Off-the-shelf Algorithmic Stability
Rebecca Willett, University of Chicago
Algorithmic stability holds when our conclusions, estimates, fitted models, predictions, or decisions are insensitive to small changes to the training data. Stability has emerged as a core principle for reliable data science, providing insights into generalization, cross-validation, uncertainty quantification, and more. Whereas prior literature has developed mathematical tools for analyzing the stability of specific machine learning (ML) algorithms, we study methods that can be applied to arbitrary learning algorithms to satisfy a desired level of stability. First, I will discuss how bagging is guaranteed to stabilize any prediction model, regardless of the input data. Thus, if we remove or replace a small fraction of the training data at random, the resulting prediction will typically change very little. Our analysis provides insight into how the size of the bags (bootstrap datasets) influences stability, giving practitioners a new tool for guaranteeing a desired level of stability. Second, I will describe how to extend these stability guarantees beyond prediction modeling to more general statistical estimation problems where bagging is not as well known but equally useful for stability. Specifically, I will describe a new framework for stable classification and model selection by combining bagging on class or model weights with a stable, “soft” version of the argmax operator.

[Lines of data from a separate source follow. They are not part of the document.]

Lemma ack_query_counts {X} (q : Query X) b :
  counts_only q -> pg_up (pool b) = true ->
  pg_up (pool (query q b).2) = true /\ pending (query q b).2 = pending b.
Proof.
  intros C U. simpl. destruct (exec_counts_only q (pool b) C) as [_ ->]. by destruct (pg_exec_stays X q (pool b) U) as [-> _].
Qed.

(** Tracking: the first recipient of a notification is the one awaited. *)
Lemma pg_track_effect b n u c now :
  is_enabled b = true -> ready b u ->
  let b' := track b n u c now in
  config b' = config b /\ tenant_id b' = tenant_id b /\ pg_up (pool b') = true /\
  pending b' = match pending b !! n with
               | Some _ => pending b
               | None => <[n := {| pr_tenant := tenant_id b; pr_user := u; pr_connection := c;
                                   pr_sent_at := micros (pg_clock (pool b));
                                   pr_expires_at := micros (now + seconds (i64 (timeout_seconds (config b)))) |}]> (pending b)
               end.
Proof.
  intros En (U & Ht & Hu) b'. unfold b', track. unfold is_enabled in En. rewrite En. cbn [negb]. cbv zeta.
  set (q := INSERT_PENDING _ _ _ _ _).
  destruct (exec_applies q (pool b) U) as (x & d1 & E & U1 & (_ & _ & Edb) & _).
  { simpl. by rewrite (varchar_text _ Ht), (varchar_text _ Hu). }
  { eexists tt, _. by split_and!. }
  assert (Q : query q b = (Ok x, mk d1 (config b) (tenant_id b))) by (unfold query; by rewrite E). rewrite Q. cbn [fst snd].
  set (q2 := UPSERT_ACK_STATS _ _). destruct (ack_query_counts q2 (mk d1 (config b) (tenant_id b)) I U1) as [U2 P2].
  split_and!; try done. rewrite P2. cbn [pool]. rewrite Edb. by destruct (pending b !! n).
Qed.

(** Acknowledging: one statement finds the row and removes it. *)
Lemma acknowledge_effect b n u now :
  is_enabled b = true -> ready b u ->
  let r := acknowledge b n u now in
  config r.2 = config b /\ tenant_id r.2 = tenant_id b /\ pg_up (pool r.2) = true /\
  r.1 = bool_decide (awaits b n = Some u) /\ pending r.2 = if r.1 then delete n (pending b) else pending b.
Proof.
  intros En (U & Ht & Hu) r. unfold r, acknowledge. unfold is_enabled in En. rewrite En. cbn [negb].
  set (q := DELETE_PENDING _ _ _).
  destruct (exec_applies q (pool b) U) as (x & d1 & E & U1 & Sp & _).
  { simpl. by rewrite (varchar_text _ Ht), (varchar_text _ Hu). }
  { simpl. destruct (pending b !! n); [case_bool_decide|]; by eexists _, _. }
  assert (Q : query q b = (Ok x, mk d1 (config b) (tenant_id b))) by (unfold query; by rewrite E). rewrite Q. cbn [fst snd].
  simpl in Sp. unfold awaits. destruct (pending b !! n) as [p|] eqn:Ep.
  - destruct (decide (pr_user p = u /\ pr_tenant p = tenant_id b)) as [[Eu Et]|N].
    + rewrite (bool_decide_true _ (conj Eu Et)) in Sp. destruct Sp as [-> Edb].
      set (q2 := UPSERT_ACK_STATS _ _). destruct (ack_query_counts q2 (mk d1 (config b) (tenant_id b)) I U1) as [U2 P2].
      rewrite (bool_decide_true _ Et), Eu, bool_decide_true by done. split_and!; try done. cbn [fst snd]. rewrite P2. cbn [pool]. by rewrite Edb.
    + rewrite (bool_decide_false _ N) in Sp. destruct Sp as [-> Edb]. cbn [fst snd pool]. rewrite Edb. split_and!; try done.
      symmetry. apply bool_decide_eq_false. case_bool_decide; [intros [= ?]; naive_solver|done].
  - destruct Sp as [-> Edb]. cbn [fst snd pool]. rewrite Edb. by split_and!.
Qed.

Lemma awaits_same b b' n : pending b' = pending b -> tenant_id b' = tenant_id b -> awaits b' n = awaits b n.
Proof. unfold awaits. by intros -> ->. Qed.
Lemma awaits_delete b b' n n' :
  pending b' = delete n (pending b) -> tenant_id b' = tenant_id b ->
  awaits b' n' = if decide (n = n') then None else awaits b n'.
Proof.
  unfold awaits. intros -> ->. case_decide as N; [subst; by rewrite lookup_delete_eq|]. by rewrite lookup_delete_ne.
Qed.
Lemma ready_same b b' u : ready b u -> pg_up (pool b') = true -> tenant_id b' = tenant_id b -> ready b' u.
Proof. unfold ready. intros (_ & ? & ?) ? ->. by split_and!. Qed.

(** Acknowledgements by any users, one after the other. *)
Fixpoint acknowledge_all b (n : uuid) (acks : list (string * Z)) : list bool * PostgresAckBackend D :=
  match acks with
  | [] => ([], b)
  | (u, now) :: rest =>
    let r := acknowledge b n u now in
    let rs := acknowledge_all r.2 n rest in (r.1 :: rs.1, rs.2)
  end.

Rebecca Willett is a Professor of Statistics and Computer Science and the Director of AI in the Data Science Institute at the University of Chicago, and she holds a courtesy appointment at the Toyota Technological Institute at Chicago. Her research is focused on machine learning foundations, scientific machine learning, and signal processing. Willett received the inaugural Data Science Career Prize from the Society of Industrial and Applied Mathematics in 2024, was named a Fellow of the Society of Industrial and Applied Mathematics in 2021, and was named a Fellow of the IEEE in 2022. She is the Deputy Director for Research at the NSF-Simons Foundation National Institute for Theory and Mathematics in Biology, Deputy Director for Research at the NSF-Simons Institute for AI in the Sky (SkAI), and a member of the NSF Institute for the Foundations of Data Science Executive Committee. She is the Faculty Director of the Eric and Wendy Schmidt AI in Science Postdoctoral Fellowship. She helps direct the Air Force Research Lab University Center of Excellence on Machine Learning. She received the National Science Foundation CAREER Award in 2007, was a DARPA Computer Science Study Group member, and received an Air Force Office of Scientific Research Young Investigator Program award in 2010. She completed her PhD in Electrical and Computer Engineering at Rice University in 2005. She was an Assistant and then tenured Associate Professor of Electrical and Computer Engineering at Duke University from 2005 to 2013. She was an Associate Professor of Electrical and Computer Engineering, Harvey D. Spangler Faculty Scholar, and Fellow of the Wisconsin Institutes for Discovery at the University of Wisconsin-Madison from 2013 to 2018.